Wednesday 11 November 2015

    Transgender just won’t go away. Brew Dog has launched the ‘world’s first non-binary transgender beer’ called No Label. Confused by the description – yes, so were we. However, it appears some hops switch from female to male, only female hops generally used to make beer. As Brew Dog said in an announcement, ‘beer can be whatever it wants to be, and proud of it’. But even the beer is confused, falling somewhere between ale and lager, no surgery required as far as we know.  We’re not sure if training is required before we’re allowed to drink the brew. Certain words we may use to describe the taste could easily cause offence to the politically correct. All profits from No Label will go to Queerest of the Queer, a UK based LGBT organization. No Label will surely become the drink of choice at post op celebrations, be they dick on or dick off (terminology courtesy of the Greer guide to surgery) We might organize a tasting at one of our locals if Germaine is available to deliver the toasts on the night.
    Not to be outdone, Speaker John Bercow is considering the installation of transgender toilets in the House of Commons as part of a review of ‘gender insensitivities’. We’re not sure what they’ll put on the doors, Mx for Mixter the likely title to be adopted. Security persons at the house will have to be retrained in case they need to pat down a mixter! Imagine the stress that a female officer could suffer if she patted down a person in a skirt and found she was built like a donkey. I’m attending the political correctness course next week. 
    We seem to have an interesting set of laws for those arrested during violent protests. Answer all questions no comment and refuse to give your name, then promise to return in a year’s time. Naturally they will return, even though there is no address to which court appearance papers can be sent. We had to check the date to make sure we hadn’t been transported to April 1st, even more concerned when we found we hadn’t been. It certainly sets an interesting precedent, one that is sure to be repeated on a regular basis in the future.

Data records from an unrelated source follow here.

(** The payload of a tag other than UTF8 and ClassRef. *)
Definition decodeConstant (tag : Z) (bytes : list byte) (pos : Z)
  : option (option (cpConstant * Z)) :=
  if tag =? Tag.IntConst then
    Some ('(v, p) ← rd4 bytes pos; Some (KInt v, p))
  else if tag =? Tag.FloatConst then
    Some ('(v, p) ← rd4 bytes pos; Some (KFloat v, p))
  else if tag =? Tag.LongConst then
    Some ('(v, p) ← rd8 bytes pos; Some (KLong v, p))
  else if tag =? Tag.DoubleConst then
    Some ('(v, p) ← rd8 bytes pos; Some (KDouble v, p))
  else if tag =? Tag.StringConst then
    Some ('(v, p) ← rd2 bytes pos; Some (KString v, p))
  else if tag =? Tag.FieldRef then
    Some ('(a, b, p) ← rd2x2 bytes pos; Some (KFieldRef a b, p))
  else if tag =? Tag.MethodRef then
    Some ('(a, b, p) ← rd2x2 bytes pos; Some (KMethodRef a b, p))
  else if tag =? Tag.Interface then
    Some ('(a, b, p) ← rd2x2 bytes pos; Some (KInterfaceRef a b, p))
  else if tag =? Tag.NameAndType then
    Some ('(a, b, p) ← rd2x2 bytes pos; Some (KNameAndType a b, p))
  else if tag =? Tag.MethodHandle then
    Some ('(a, p) ← rd1 bytes pos; '(b, p) ← rd2 bytes p;
          Some (KMethodHandle a b, p))
  else if tag =? Tag.MethodType then
    Some ('(v, p) ← rd2 bytes pos; Some (KMethodType v, p))
  else if tag =? Tag.DynamicEntry then
    Some ('(a, b, p) ← rd2x2 bytes pos; Some (KDynamic a b, p))
  else if tag =? Tag.InvokeDynamicEntry then
    Some ('(a, b, p) ← rd2x2 bytes pos; Some (KInvokeDynamic a b, p))
  else if tag =? Tag.Module_ then
    Some ('(v, p) ← rd2 bytes pos; Some (KModule v, p))
  else if tag =? Tag.Package then
    Some ('(v, p) ← rd2 bytes pos; Some (KPackage v, p))
  else None.

Definition truncated : error := cfe "constant pool entry exceeds the file".
(** * Cache-aside items service: a shallow embedding and its properties

    The development follows [app/services/cache.py] (the Redis cache client)
    and [app/api/v1/items.py] (the CRUD coordinator over the in-memory
    record store [_items_db]).

    Python values are an inductive type, Python dictionaries are
    insertion-ordered association lists, the remote Redis server is a finite
    map together with a fault schedule, and the asynchronous handlers are
    computations in a state-and-exception monad over the process state. *)

From Stdlib Require Import ZArith List Lia.
From Corelib Require Import PrimFloat.
From stdpp Require Import base option list strings gmap.

Set Warnings "-register-all".

(** ** Python values *)

(** The values that flow through the handlers ([Any] in the source): the
    JSON-shaped ones, and [PyObject] for every other object, which
    [json.dumps] cannot encode. *)
Inductive pyval : Type :=
  | PyNone
  | PyBool (b : bool)
  | PyInt (n : Z)
  | PyFloat (x : float)
  | PyStr (s : string)
  | PyList (l : list pyval)
  | PyDict (d : list (string * pyval))
  | PyObject (repr : string).

(** What a caller can pass where the source says [Any]: a value of the
    tree shape above, or a list or dictionary that contains itself, which
    no finite tree describes and which [json.dumps] refuses with
    [ValueError] (circular reference detected). The handlers only ever pass
    trees: the dictionaries of [model_dump] and what [json.loads] answers. *)
Inductive Any : Type :=
  | Acyclic (v : pyval)
  | Circular.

    Merkel madness is being exposed more each day. A village in Lower Saxony is about to be swamped by immigrants, probably unpalatable to both villagers and newly arrived, but imposed by Germany’s central government. The immigrants will outnumber locals by 7 to 1. Local elections could be interesting when the immigrants achieve citizenship. Hardly surprising is the news that IKEA is running out of flat pack beds. They may need to translate the instructions on how to assemble them into 37 additional languages. Sweden also welcomed immigrants but is struggling to cope, their Migration Minister saying they may not be able to house the newcomers. We can understand the emotional welcome message from both countries but reality soon strikes home. The solution to the problem has to be found on the immigrant’s home soil. How different will the situation be in England if the forecast population growth is anywhere near accurate? The word village will cease to have meaning if the forecast numbers are to be housed. Will we ever get leaders who will take the really tough decisions, the courage to say “no” to the emotional solution and apply hardheaded logic?
    We were talking about great leaders the other day and Winston Churchill got a mention, as did his stature. At five foot seven or thereabouts, he was small in stature, but immense as a leader. It reminded us of other outstanding leaders of similar height to Churchill – Napoleon, Mussolino, Stalin, Nelson – not all heroes in our minds but successful leaders in their time.  Maybe we’ve identified a problem in the modern world. Our current leaders are six foot plus – Cameron and Obama well over. Perhaps it’s time we got a shorty in power with the over compensatory aggression they often show. The discussion collapsed when Ben mentioned Lord Sugar and Tom Cruise in the same breath as leadership.

    Good to see that Jeremy Corbyn’s son Sebastian won’t be badly affected by the benefits cap. As an aide to Shadow Chancellor John McDonnell he’s reputed to be on a salary of around £35K a year. Nepotism rules. Sebastian should be ready for a safe seat by the time the next election comes round.